What to do: Each line of the entries below that includes "node" belongs in your answer.

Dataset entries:
(* ===== verification/Scenario.v ===== *)
(** * Concrete scenarios

    The builders of tests/testutil.hpp and the two-GPU snapshot of
    tests/test_core.cpp (a direct link and a staged route through pinned host
    memory), on which the theorems of the development are instantiated. *)

From S2P Require Import Prelude Core Enums Double Model.

Definition mkLocation (prov : Provenance) : TopologyLocation := {|
  TopologyLocation.node := 0; TopologyLocation.cpuDomain := 0; TopologyLocation.memoryDomain := 0;
  TopologyLocation.nic := 0; TopologyLocation.device := 0; TopologyLocation.pcieRoot := "";
  TopologyLocation.numaDistance := 0; TopologyLocation.provenance := prov |}.

Definition mkHealth (healthy : bool) : Health :=
  {| Health.generation := 1; Health.healthy := healthy; Health.message := "" |}.

Definition mkEndpoint (id gen : Z) (kind : EndpointKind) (node : Z) (ready reachable : bool)
    (ts : list Transport) (prov : Provenance) (boot : WorkerBootId) : Endpoint := {|
  Endpoint.id := id; Endpoint.generation := gen; Endpoint.kind := kind; Endpoint.node := node;
  Endpoint.device := 0; Endpoint.location := mkLocation prov;
  Endpoint.address := ""; Endpoint.protocol := ""; Endpoint.version := ""; Endpoint.name := "";
  Endpoint.capability := {|
    Capability.generation := 1; Capability.transports := list_to_set ts; Capability.features := ∅;
    Capability.provenance := prov; Capability.computeArch := replicate 8 0 |};
  Endpoint.health := mkHealth true; Endpoint.reachable := reachable; Endpoint.ready := ready;
  Endpoint.worker := if isNull boot then 0 else id; Endpoint.workerBoot := boot;
  Endpoint.source := 0; Endpoint.sourceBoot := 0; Endpoint.failureDomain := "";
  Endpoint.provenance := Provenance.MEASURED |}.

Definition mkLink (id gen src dst : Z) (t : Transport) (capacity : Z) (healthy : bool)
    (penalty : double) (prov : Provenance) : Link := {|
  Link.id := id; Link.generation := gen; Link.source := src; Link.destination := dst;
  Link.kind := LinkKind.COMPOSITE; Link.transport := t; Link.directed := true;
  Link.capacity := capacity; Link.effectiveBandwidth := capacity; Link.latency := 1000;
  Link.health := mkHealth healthy;
  Link.congestion := {|
    Congestion.generation := 1; Congestion.load := dzero; Congestion.penalty := penalty;
    Congestion.hardLimitExceeded := false; Congestion.provenance := Provenance.REPORTED |};
  Link.capacityEvidence := {|
    Capacity.generation := 1; Capacity.usable := capacity; Capacity.headroom := capacity;
    Capacity.provenance := Provenance.REPORTED |};
  Link.topologyGeneration := 1; Link.capabilityGeneration := 1; Link.failureDomain := "";
  Link.workerBoot := 0; Link.provenance := prov |}.

Definition mkRequest (id src dst payload : Z) (shape : RequestShape) (forbidden : gset Transport)
    : CommunicationRequest := {|
  Request.id := id; Request.generation := 1; Request.shape := shape; Request.source := src;
  Request.destinations := [dst]; Request.payloadSize := payload; Request.direction := Direction.FORWARD;
  Request.latencySensitive := false; Request.throughputTarget := 0; Request.requireOrdering := false;
  Request.requireReliability := false; Request.allowRetry := false; Request.allowStaging := true;
  Request.allowHostStaging := true; Request.allowStorageStaging := false; Request.allowRelay := true;
  Request.allowMulticast := false; Request.allowed := ∅; Request.forbidden := forbidden;
  Request.requiredFailureDomain := ""; Request.preferredLocality := ""; Request.maxHops := 16;
  Request.maxStages := 16; Request.maxMovementCost := None; Request.reservationBinding := None;
  Request.externalPriority := 0; Request.policyGeneration := 0;
  Request.collectiveShape := CollectiveShape.UNKNOWN; Request.participants := [];
  Request.collectiveCount := 0; Request.provenance := "" |}.

Definition mkSnapshot (es : list Endpoint) (ls : list Link) (rs : list Reservation)
    (rcs : list (Z * Capacity)) (boots : gmap Z Z) : EvidenceSnapshot := {|
  Snapshot.topologyGeneration := 1; Snapshot.capacityGeneration := 1;
  Snapshot.reservationGeneration := 1; Snapshot.congestionGeneration := 1;
  Snapshot.capabilityGeneration := 1; Snapshot.healthGeneration := 1;
  Snapshot.placementGeneration := 1; Snapshot.policyGeneration := 1;
  Snapshot.endpoints := es; Snapshot.links := ls; Snapshot.reservations := rs;
  Snapshot.resourceCapacities := rcs; Snapshot.workerBoots := boots; Snapshot.sourceBoots := ∅;
  Snapshot.epoch := 0; Snapshot.authorityGeneration := 1 |}.

Definition gpuA : Endpoint :=
  mkEndpoint 10 1 EndpointKind.GPU_DEVICE 1 true true [Transport.CUDA; Transport.HOST_MEMORY; Transport.PCIE] Provenance.MEASURED 0.
Definition gpuB : Endpoint :=
  mkEndpoint 11 1 EndpointKind.GPU_DEVICE 2 true true [Transport.CUDA; Transport.HOST_MEMORY; Transport.PCIE] Provenance.MEASURED 0.
Definition hostMem : Endpoint :=
  mkEndpoint 12 1 EndpointKind.PINNED_HOST_MEMORY 1 true true [Transport.HOST_MEMORY; Transport.PCIE] Provenance.MEASURED 0.

Definition directLink : Link := mkLink 1 1 10 11 Transport.HOST_MEMORY 1000000 true dzero Provenance.MEASURED.
Definition upLink : Link := mkLink 2 1 10 12 Transport.PCIE 2000000 true dzero Provenance.MEASURED.
Definition downLink : Link := mkLink 3 1 12 11 Transport.PCIE 2000000 true dzero Provenance.MEASURED.

(** [buildBasic]. *)
Definition basicSnapshot : EvidenceSnapshot :=
  mkSnapshot [gpuA; gpuB; hostMem] [directLink; upLink; downLink] [] [] {[10 := 7]}.

Definition basicRequest : CommunicationRequest := mkRequest 5 10 11 4096 RequestShape.POINT_TO_POINT ∅.

Definition basicBounds : Bounds := {|
  Bounds.maxEndpoints := 100000; Bounds.maxLinks := 100000; Bounds.maxCandidates := 256;
  Bounds.maxPathDepth := 6; Bounds.maxRelayCount := 16; Bounds.maxMulticastFanout := 1024;
  Bounds.maxCollectiveParticipants := 65536; Bounds.maxFallbacks := 4; Bounds.maxHistory := 4096;
  Bounds.maxStagingPerPlan := 64; Bounds.maxExplanationSize := 64; Bounds.maxPayloadBytes := 2 ^ 34;
|}.

Definition directPath : CandidatePath := {|
  CandidatePath.source := 10; CandidatePath.destination := 11;
  CandidatePath.hops := [{| Hop.link := 1; Hop.from := 10; Hop.to := 11 |}] |}.

Definition stagedPath : CandidatePath := {|
  CandidatePath.source := 10; CandidatePath.destination := 11;
  CandidatePath.hops := [{| Hop.link := 2; Hop.from := 10; Hop.to := 12 |};
                         {| Hop.link := 3; Hop.from := 12; Hop.to := 11 |}] |}.
(* ===== verification/Feasibility.v ===== *)
(** * Hard feasibility

    Models src/feasibility.cpp and feasibility/feasibility.hpp: the hard filter
    every candidate path passes through before it can be ranked.  The filter is a
    sequence of early returns; [None] below is control reaching the next check. *)

From S2P Require Import Prelude Core Enums Double Model Scenario.

Module FeasibilityResult.
Record FeasibilityResult := { outcome : Feasibility; detail : string }.
End FeasibilityResult.
Abbreviation FeasibilityResult := FeasibilityResult.FeasibilityResult.

Definition feasible (r : FeasibilityResult) : bool :=
  bool_decide (r.(FeasibilityResult.outcome) = Feasibility.FEASIBLE).

Definition FeasibilityResult_ok : FeasibilityResult :=
  {| FeasibilityResult.outcome := Feasibility.FEASIBLE; FeasibilityResult.detail := "" |}.

Definition FeasibilityResult_reject (f : Feasibility) (d : string) : FeasibilityResult :=
  {| FeasibilityResult.outcome := f; FeasibilityResult.detail := d |}.

Notation "'reject_if' b 'as_' f 'saying' d ;; k" :=
  (if b then Some (FeasibilityResult_reject f d) else k)
  (at level 10, b at level 99, f at level 0, d at level 0, k at level 200).

(** [endpointFresh]: an endpoint bound to an incarnation is fresh only while that
    worker (source) is still registered with that very boot. *)
Definition boot_current (owner boot : Z) (boots : gmap Z Z) : bool :=
  if isNull boot then true
  else if isNull owner then false
  else match boots !! owner with
       | None => false
       | Some b => b =? boot
       end.

Definition endpointFresh (e : Endpoint) (snap : EvidenceSnapshot) : bool :=
  boot_current e.(Endpoint.worker) e.(Endpoint.workerBoot) snap.(Snapshot.workerBoots) &&
  boot_current e.(Endpoint.source) e.(Endpoint.sourceBoot) snap.(Snapshot.sourceBoots).

Definition transportAllowed (req : CommunicationRequest) (t : Transport) : FeasibilityResult :=
  if bool_decide (t ∈ req.(Request.forbidden)) then
    FeasibilityResult_reject Feasibility.REJECT_TRANSPORT "transport is forbidden by request"
  else if negb (bool_decide (req.(Request.allowed) = ∅)) && negb (bool_decide (t ∈ req.(Request.allowed))) then
    FeasibilityResult_reject Feasibility.REJECT_TRANSPORT "transport is not in allowed set"
  else FeasibilityResult_ok.

Definition linkResource (id : LinkId) : ResourceId := id.

(** Interior endpoints that hold the payload, as opposed to pass it on. *)
Definition staging_kind (k : EndpointKind) : bool :=
  match k with
  | EndpointKind.CPU_MEMORY | EndpointKind.PINNED_HOST_MEMORY | EndpointKind.NUMA_MEMORY
  | EndpointKind.STORAGE | EndpointKind.PROCESS | EndpointKind.SERVICE | EndpointKind.CACHE
  | EndpointKind.CHECKPOINT | EndpointKind.MODEL_RESIDENCY | EndpointKind.STATE_LOCATION => true
  | _ => false
  end.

Task solution:
  TopologyLocation.node := 0; TopologyLocation.cpuDomain := 0; TopologyLocation.memoryDomain := 0;
Definition mkEndpoint (id gen : Z) (kind : EndpointKind) (node : Z) (ready reachable : bool)
  Endpoint.id := id; Endpoint.generation := gen; Endpoint.kind := kind; Endpoint.node := node;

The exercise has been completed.